Proximity-dependent proteomics of the Chlamydia trachomatis inclusion membrane reveals functional interactions with endoplasmic reticulum exit sites
Fig 2
Global analysis of the inclusion membrane interaction proteome throughout the C. trachomatis developmental cycle.
(A) Heatmap of inclusion membrane interacting proteome identified by APEX2 at 8, 16, and 24 hpi. Data from 6 replicate experiments per time point were averaged and compared against 6 replicate controls at similar times. Colors represent p-values, proteins not detected have no color. Enlarged section of heatmap shows proteins significantly enriched at all time points. Significance determined by t-test or g-test, p < 0.05. (B) C. trachomatis ORFs identified on the inclusion membrane, with p values displayed for their presence in 6 replicate samples for each time point. Locus tags highlighted in green represent annotated Inc proteins.

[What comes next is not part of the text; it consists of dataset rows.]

(** C1: both directions of a tunnel, end to end. The client's upload loop posts
    bodies, of which the server receives what arrives, in any order, any number
    of times and cut anywhere; the two actors of the stream, their channels,
    replies and timers run in any interleaving, and requests to continue, to
    end or gone come at any moment. Then the target has been sent a prefix of
    the initial payload and the local socket's data; when the loop is finished
    and the request with its last batch was answered with success, it has been
    sent all of it; and, in the segmented mode, when the body being sent runs to the end
    of what the target sends, a client that receives the tunnel's bodies has written a
    prefix of that to the local socket, and all of it unless something fails. *)
Theorem duplex_end_to_end (Cu Cd : FrameCipher) (Lu : FrameCipherLaws Cu) (Ld : FrameCipherLaws Cd)
    `{B : Base122} (BL : Base122Laws B) `{W : FrameSink} (WL : FrameSinkLaws W) `{S : Socket} (SL : SocketLaws S)
    jitter_table config nonces draw payload max_bytes conc maxif rd now word envs drain
    jitter_table' cfg ukey stream_id target_rd up app now0 :
  validate config = Ok tt -> config_unsigned config ->
  (forall q, zlen (nonces q) = NONCE_LEN) -> draw_ok draw -> 0 <= max_bytes ->
  zlen (payload ++ input rd) < seq_max -> 1 <= conc -> 1 <= maxif -> Forall batch_env_ok envs ->
  validate (srv_traffic cfg) = Ok tt -> config_unsigned (srv_traffic cfg) ->
  encoding_type (srv_traffic cfg) = encoding_type config -> zlen (input target_rd) < u64_max ->
  intact up -> actors app !! stream_id = None ->
  exists early remaining n,
    encode_initial_payload (C := Cu) nonces draw payload max_bytes config = Some (Ok (early, remaining, n)) /\
    let '(r, loop) := upload_loop_run (C := Cu) jitter_table envs drain (UBatching [])
      (new_upload_loop conc maxif (resolve config) remaining rd n now word) in
    forall body evs w,
    client_body [early] body -> Forall (client_event (early :: posted loop)) evs -> Forall poll_ok evs ->
    stream_steps Cu Cd jitter_table' cfg ukey stream_id target_rd (stream_start cfg app up body now0) evs w ->
    let target := delivered (upstream (sw_upload w)) in
    sent_prefix (delivered up) (payload ++ input rd) target /\
    (forall pre b k rq, r = UNext UDone -> posted loop = pre ++ [b] -> b <> [] ->
       sw_requests w !! k = Some rq -> rq_phase rq = RqDone AnsUploaded ->
       no_body_error (rq_body rq) -> body_bytes (rq_body rq) = b -> target = delivered up ++ payload ++ input rd) /\
    (forall m t seg out env now' seg' act' s resp resps rotations,
       max_download_bytes (srv_traffic cfg) = Some m -> sw_tunnel w = Some t ->
       env_ok env -> live t = Some (seg, out) -> seg_ended seg = false -> cancelled (actor t) = false ->
       segment_poll (C := Cd) jitter_table' env now' seg (actor t) = (Ready None, seg', act') ->
       map dl_bytes (resp :: resps) = map fst (bodies t) ++ [out] -> Forall2 rotation_may rotations resps ->
       let '(r, this') := client_download (C := Cd) resp s (encoding_type config) (Some m) rotations in
       (exists tail, sent s ++ input target_rd = sent (write_half this') ++ tail) /\
       (progressing -> Forall no_read_error (resp :: resps) -> Forall2 rotation_gives rotations resps ->
          r = Some (Ok tt) /\ sent (write_half this') = sent s ++ input target_rd)).
Proof.
  intros Hv Hu Hn Hd Hm Hmax Hconc Hmaxif Henv Hv' Hu' Henc Hmax' Hint Ha.
  destruct (upload_requests (C := Cu) jitter_table config nonces draw payload max_bytes conc maxif rd now word envs drain
    Hv Hu Hn Hd Hm Hmax Hconc Hmaxif Henv) as (early & remaining & n & groups & rest & He & Hall & Hcount & Hrun).
  exists early, remaining, n. split; [exact He|].
  destruct (upload_loop_run _ envs drain _ _) as [r loop]. destruct Hrun as [Hbodies Hrest].
  intros body evs w Hbody Hevs Hpolls Hsteps. cbv zeta.
  rewrite <- Henc in Hbodies.
  assert (Hhonest : honest_body Cu cfg (frame_at (concat groups)) body).
  { eapply client_body_honest; [exact Hbodies|done|]. destruct Hbody as (b & q & ->%list_elem_of_singleton & Hq).
    exists early, q. split; [by left|done]. }
  assert (Hevh : Forall (honest_event Cu cfg (frame_at (concat groups))) evs).
  { eapply Forall_impl; [exact Hevs|]. intros []; try done. cbn. by apply client_body_honest. }
  destruct (stream_uploads WL Cu Cd jitter_table' cfg ukey stream_id target_rd (frame_at (concat groups)) up app body now0 evs w
    Hint Ha Hhonest Hevh Hsteps) as [[k Hpre] Hacked].
  split; [|split].
  - eapply sent_prefix_weaken; [exact Hpre|]. destruct (chunk_prefix_all (concat groups) k) as [tail Ht].
    exists (tail ++ rest). by rewrite Hall, Ht, app_assoc.
  - intros pre b j rq Hdone Hpost Hne Hj Hp Hno Hb. rewrite (Hrest Hdone), app_nil_r in Hall. rewrite Hpost in Hbodies.
    destruct (last_frame _ groups (early :: pre) b (rq_body rq) Hbodies Hne Hno Hb) as (polls & d & Hin).
    destruct (Hacked j rq polls _ d Hj Hp Hin) as [tail Ht].
    replace (zlen (concat groups) - 1 + 1) with (zlen (concat groups)) in Ht by lia. rewrite chunk_all, <- Hall in Ht.
    destruct (chunk_prefix_all (concat groups) k) as [tail' Ht']. rewrite <- Hall in Ht'.
    eapply sent_prefix_weaken in Hpre; [|by exists tail'; exact Ht'].
    by eapply sent_prefix_whole.
  - intros m t seg out env now' seg' act' s resp resps rotations Hm' Ht Hee Hl Hend Hcan Hpoll Hresp Hrot.
    destruct (stream_tunnel Cu Cd jitter_table' cfg ukey stream_id target_rd up app body now0 evs w m t Hpolls Hsteps Hm' Ht)
      as (now1 & word1 & Hs).
    destruct (tunnel_bodies_carry (C := Cd) jitter_table' (srv_traffic cfg) m target_rd now1 word1 t Hv' Hu' Hmax' Hs)
      as (gs & cur & rest' & Hcarry). rewrite Henc in Hcarry.
    pose proof (segmented_received (C := Cd) jitter_table' (encoding_type config) (input target_rd) m t gs cur rest' seg out env now' seg' act'
      s resp resps rotations Hcarry Hmax' Hee Hl Hend Hcan Hpoll Hresp Hrot) as Hdl.
    destruct (client_download _ _ _ _ _) as [r' this']. by destruct Hdl as (_ & _ & ? & ?).
Qed.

Values highlighted in blue represent p values < 0.05. (C) KEGG pathway overrepresentation analysis of inclusion membrane proteome. Overrepresentation determined by hypergeometric algorithm with Benjamini Hochberg method for multiple test correction. Values highlighted in blue represent p values < 0.05. (D) Subcellular location enrichments of APEX2 identified proteins. Color intensity reflects the number of proteins for each location annotation pulled from the Human Protein Atlas database. Numbers in parentheses indicate the total number of reference proteins contained under that annotation in the Human Protein Atlas database. (E) Spatial distribution of inclusion interacting proteins from 8–24 hpi using Human Protein Atlas annotations and manual entry of Inc proteins. Color intensity indicates the number of proteins assigned to location annotations. A, actin filaments; Cy, cytosol; E, endosomes; ER, endoplasmic reticulum; Ex, extracellular/secreted; G, Golgi apparatus; IM, inclusion membrane; L, lysosomes; LD, lipid droplets; M, mitochondria; MT, microtubules; MTOC, microtubule organizing center; N, nucleus; P, peroxisomes; PM, plasma membrane; V, vesicles.